Washington and Adams had an Augustinian view of human nature: man is a fallen creature. Adams tended to be more vocal about his dismay over mankind, Washington less so. But both believed in a government that would check the passions and interests of their fellow citizens.
But the fact is that Washington and Adams were very different and some of that difference originates with their origins. Washington was a Virginian, a southerner and a slave owner; Adams was from Massachusetts and opposed slavery on principle and one of the few founding fathers never to own them. Washington was a planter, soldier and surveyor. While still early in life, Washington saw first-hand much of the American nation. And while Washington was more of a man of the outdoors, Adams was a schoolman. He went to Harvard and considered himself a thinker. Adams was a miserable farmer, but was a respected attorney—vital in standing for the law in spite of public opinion. Adams fanned the flame for independence among America’s colonial leaders; Washington led the men to battle to defend the drive toward independence. Adams was (in his own words) “obnoxious”, but was respected. Washington, on the other hand, was both respected and affable.
Also, some of those differences between the two men are rooted in their personalities. Adams was impulsive, abrasive, a man that wore his feelings on his shirtsleeves. One need not be in the presence of John Adams for long to know what he was thinking and feeling, some of which he left for posterity in his written work. George Washington, on the other hand, was more aloof. Washington measured things, including his words. At the Constitutional Convention, Washington spoke rarely; it's hard to imagine John Adams doing the same had he been there. In the end, Adams can be characterized as a rash pessimist; Washington, a cautious optimist.
It's a textbook example of the ironies of history that these two men, both leaders in the effort to sever the tie that bound Great Britain and America both made a name for themselves in assisting the British. For Washington, it was in warring with the British against the French and Indians on the American frontier during the French and Indian War (1754-1763). As for Adams, he would do his battle, not on the American frontier, but in a Massachusetts courtroom, defending British soldiers against accusations of murder during the infamous Boston Massacre of 1770.

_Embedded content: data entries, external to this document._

(* ===== verification/MountRuns.v ===== *)
(** Ownership in the mount manager: what the platform holds along a trace, and
    the invariant that every session, writable binding and view lease is owned
    by exactly one entry. *)

From stdpp Require Import base decidable gmap strings list.
From Stdlib Require Import Ascii ZArith Lia.
From S2P Require Import Prelude GoText CidLib Durable Registry RegistryFacts Journal Cache Paths Staging Mount.

Section Platform.
Context {L : CidLib}.

(** ** The platform *)
Record attachment := mkAttach { at_spec : Spec; at_binding : option nat; at_lease : option nat }.

(** The attached sessions of this process, the mounts that an earlier process
    left behind, the open bindings, the held leases and the registry. *)
Record platform := mkPlatform {
  pf_attached : gmap nat attachment; pf_stale : gset string; pf_open : gset nat; pf_held : gset nat; pf_registry : registry_file
}.

Definition with_attached (f : gmap nat attachment -> gmap nat attachment) (p : platform) : platform :=
  mkPlatform (f (pf_attached p)) (pf_stale p) (pf_open p) (pf_held p) (pf_registry p).
Definition with_stale (f : gset string -> gset string) (p : platform) : platform :=
  mkPlatform (pf_attached p) (f (pf_stale p)) (pf_open p) (pf_held p) (pf_registry p).
Definition with_open (f : gset nat -> gset nat) (p : platform) : platform :=
  mkPlatform (pf_attached p) (pf_stale p) (f (pf_open p)) (pf_held p) (pf_registry p).
Definition with_held (f : gset nat -> gset nat) (p : platform) : platform :=
  mkPlatform (pf_attached p) (pf_stale p) (pf_open p) (f (pf_held p)) (pf_registry p).

Definition attached_ids (m : gmap nat attachment) : gset string :=
  list_to_set ((fun sa => ID (at_spec sa.2)) <$> map_to_list m).

(** The effect of an event at position [n], by the contract of the ports: a
    mount reconciles a stale mount of its specification, and a nil session owns
    no platform path; a process that stops leaves its sessions behind. *)
Definition observe (n : nat) (e : mevent) (p : platform) : platform :=
  match e with
  | EvRegistry f => mkPlatform (pf_attached p) (pf_stale p) (pf_open p) (pf_held p) f
  | EvAcquire _ true => with_held (fun h => {[n]} ∪ h) p
  | EvRelease l true => with_held (fun h => h ∖ {[l]}) p
  | EvBind _ _ true => with_open (fun o => {[n]} ∪ o) p
  | EvClose b true => with_open (fun o => o ∖ {[b]}) p
  | EvMount spec b l true => with_attached <[n := mkAttach spec b l]> (with_stale (fun s => s ∖ {[ID spec]}) p)
  | EvMount spec _ _ false => with_stale (fun s => s ∖ {[ID spec]}) p
  | EvUnmount s true | EvEnded s => with_attached (base.delete s) p
  | EvRecover spec true => with_stale (fun s => s ∖ {[ID spec]}) p
  | EvRestart => mkPlatform ∅ (attached_ids (pf_attached p) ∪ pf_stale p) ∅ ∅ (pf_registry p)
  | _ => p
  end.

Fixpoint platform_of (tr : list mevent) : platform :=
  match tr with
  | [] => mkPlatform ∅ ∅ ∅ ∅ None
  | e :: tr => observe (length tr) e (platform_of tr)
  end.

(** ** Safety *)
Definition opt_in (o : option nat) (X : gset nat) : Prop := forall x, o = Some x -> x ∈ X.

(** The registry loads; an attached session has a registry record of its specification, its
    writable binding is open, its view lease is held, and no other attached
    session has its identity. *)
Record safe (p : platform) : Prop := {
  safe_loads : loads (pf_registry p);
  safe_recorded : forall s a, pf_attached p !! s = Some a ->
    exists r, records (pf_registry p) !! ID (at_spec a) = Some r /\ rec_Spec r = at_spec a;
  safe_open : forall s a, pf_attached p !! s = Some a -> opt_in (at_binding a) (pf_open p);
  safe_held : forall s a, pf_attached p !! s = Some a -> opt_in (at_lease a) (pf_held p);
  safe_single : forall s1 s2 a1 a2, pf_attached p !! s1 = Some a1 -> pf_attached p !! s2 = Some a2 ->
    ID (at_spec a1) = ID (at_spec a2) -> s1 = s2
}.

(** At every moment of a trace. *)
Fixpoint safe_trace (tr : list mevent) : Prop :=
  match tr with [] => True | e :: tr' => safe (platform_of (e :: tr')) /\ safe_trace tr' end.

(** ** Ownership *)
Record holding := mkHold { h_session : option nat; h_binding : option nat; h_lease : option nat }.

Definition disjoint_options (o1 o2 : option nat) : Prop := forall x, o1 = Some x -> o2 <> Some x.
Definition disjoint_holdings (h1 h2 : holding) : Prop :=
  disjoint_options (h_session h1) (h_session h2) /\ disjoint_options (h_binding h1) (h_binding h2) /\
  disjoint_options (h_lease h1) (h_lease h2).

George Washington has been called the “indispensable man” by historians and I think they're right. It's hard to imagine a successful American Revolution that resulted in a British surrender had not Washington been at the forefront of the matter. Very often, the Congress was too divided and unresolved. Washington had to beg them for money and supplies. And along with having to deal with the British, Washington also had to deal with the criticisms of his command and the attrition taking place in his army due to death, injury, desertion and resignation.
But Washington did very little to shape the actual design of the new republic. He does not appear to have been highly interested in the details of government. Like Ronald Reagan, he was content to hand the details of governing over to subordinates. The actual details of our Constitution, therefore, would be left to other men. So while Washington was instrumental in waging the fight to ensure an American republic, Adams was more instrumental in shaping it.